Usulan Tetua Kedua disetujui semua. Bagaimanapun, belum melihat langsung, hati masih was-was. Sebelumnya pun pernah salah mengira akar spiritual.
"Ayah, Kakek Agung, selain urusan Si Tao, Siming masih punya hal lebih penting untuk dilaporkan!"
"Oh, katakanlah!" Para tetua sedikit terkejut; mereka hanya tahu keluarga baru saja menemukan seorang jenius dua akar spiritual.
"Mungkin harus mengabari tetua tertua juga!" Lin Siming ragu sejenak, teringat hari itu ketika kera berbulu merah menghancurkan pelindung air dari jarak puluhan meter di udara.
Kekuatan itu masih membuat bulu kuduknya merinding. Ia pun memiliki dugaan lebih berani. Belalangnya mengalami mutasi, mungkinkah kera merah itu juga mutasi dari kera kuning? Bahkan kemungkinan kera merah itu hampir menyentuh level monster tingkat tiga; perlu diketahui, monster tidak butuh pil fondasi untuk naik tingkat.
Para tetua diam termenung, jelas tetua tertua punya alasan tersendiri. Setelah berpikir, Lin Siming merasa mungkin berkaitan dengan rumor, maka ia tak memaksa.
Ia mengeluarkan botol spiritual tempat menyimpan arak kera hari itu. "Mohon Tetua Kedua mencicipi!"
Tanpa ragu, Tetua Kedua, Lin Yuqi, menerima botol itu, menuang setetes arak, mengendalikan tanpa menyentuh, lalu memasukkan ke mulut.
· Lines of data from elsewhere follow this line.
(** ** Service ports *)

Lemma check_names_Ok seen ls :
  check_names seen ls = Ok tt ↔ NoDup (li_name <$> ls) ∧ ∀ l, l ∈ ls → li_name l ∉ seen.
Proof.
  revert seen. induction ls as [|l ls IH]; intros seen; cbn [check_names].
  { split; [|done]. intros _. split; [constructor|]. by intros l ?%elem_of_nil. }
  csimpl. case_bool_decide as Hl; [split; [done|]; intros [_ H]; exfalso; by apply (H l); [left|]|].
  rewrite IH, NoDup_cons. split.
  - intros [Hnd Hs]. split; [split; [|done]|].
    + intros (l'&He&Hl')%list_elem_of_fmap. apply (Hs l' Hl'). rewrite He. set_solver.
    + intros l' [->|Hl']%elem_of_cons; [done|]. specialize (Hs l' Hl'). set_solver.
  - intros [[Hn Hnd] Hs]. split; [done|]. intros l' Hl' [He%elem_of_singleton|He]%elem_of_union.
    + apply Hn. rewrite <- He. apply list_elem_of_fmap. eauto.
    + eapply Hs; [|done]. by right.
Qed.

(** The name the error carries is the first that repeats an earlier one. *)
Lemma check_names_Err seen ls e :
  check_names seen ls = Err e →
  ∃ ls1 l ls2, ls = ls1 ++ l :: ls2 ∧ e = DuplicateListenerName (li_name l) ∧
    (li_name l ∈ seen ∨ li_name l ∈ li_name <$> ls1) ∧ check_names seen ls1 = Ok tt.
Proof.
  revert seen. induction ls as [|l ls IH]; intros seen; cbn [check_names]; [done|].
  case_bool_decide as Hl; [intros [= <-]; exists [], l, ls; split_and!; auto|].
  intros (ls1&l'&ls2&->&->&Hin&Hok)%IH. exists (l :: ls1), l', ls2. split_and!; [done..| |].
  - csimpl. set_solver.
  - cbn. by rewrite bool_decide_eq_false_2.
Qed.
Lin Yuqi memejamkan mata, merasakan efek arak spiritual, dua-tiga detik kemudian matanya terbuka lebar, seolah cahaya tajam terpancar, ia berseru dengan semangat, "Ini arak spiritual tingkat dua berkualitas sedang, mampu meningkatkan kekuatan!"
"Tidak hanya itu, ada juga efek penyembuhan yang luar biasa, tak kalah dari pil penyembuh berkualitas sedang!"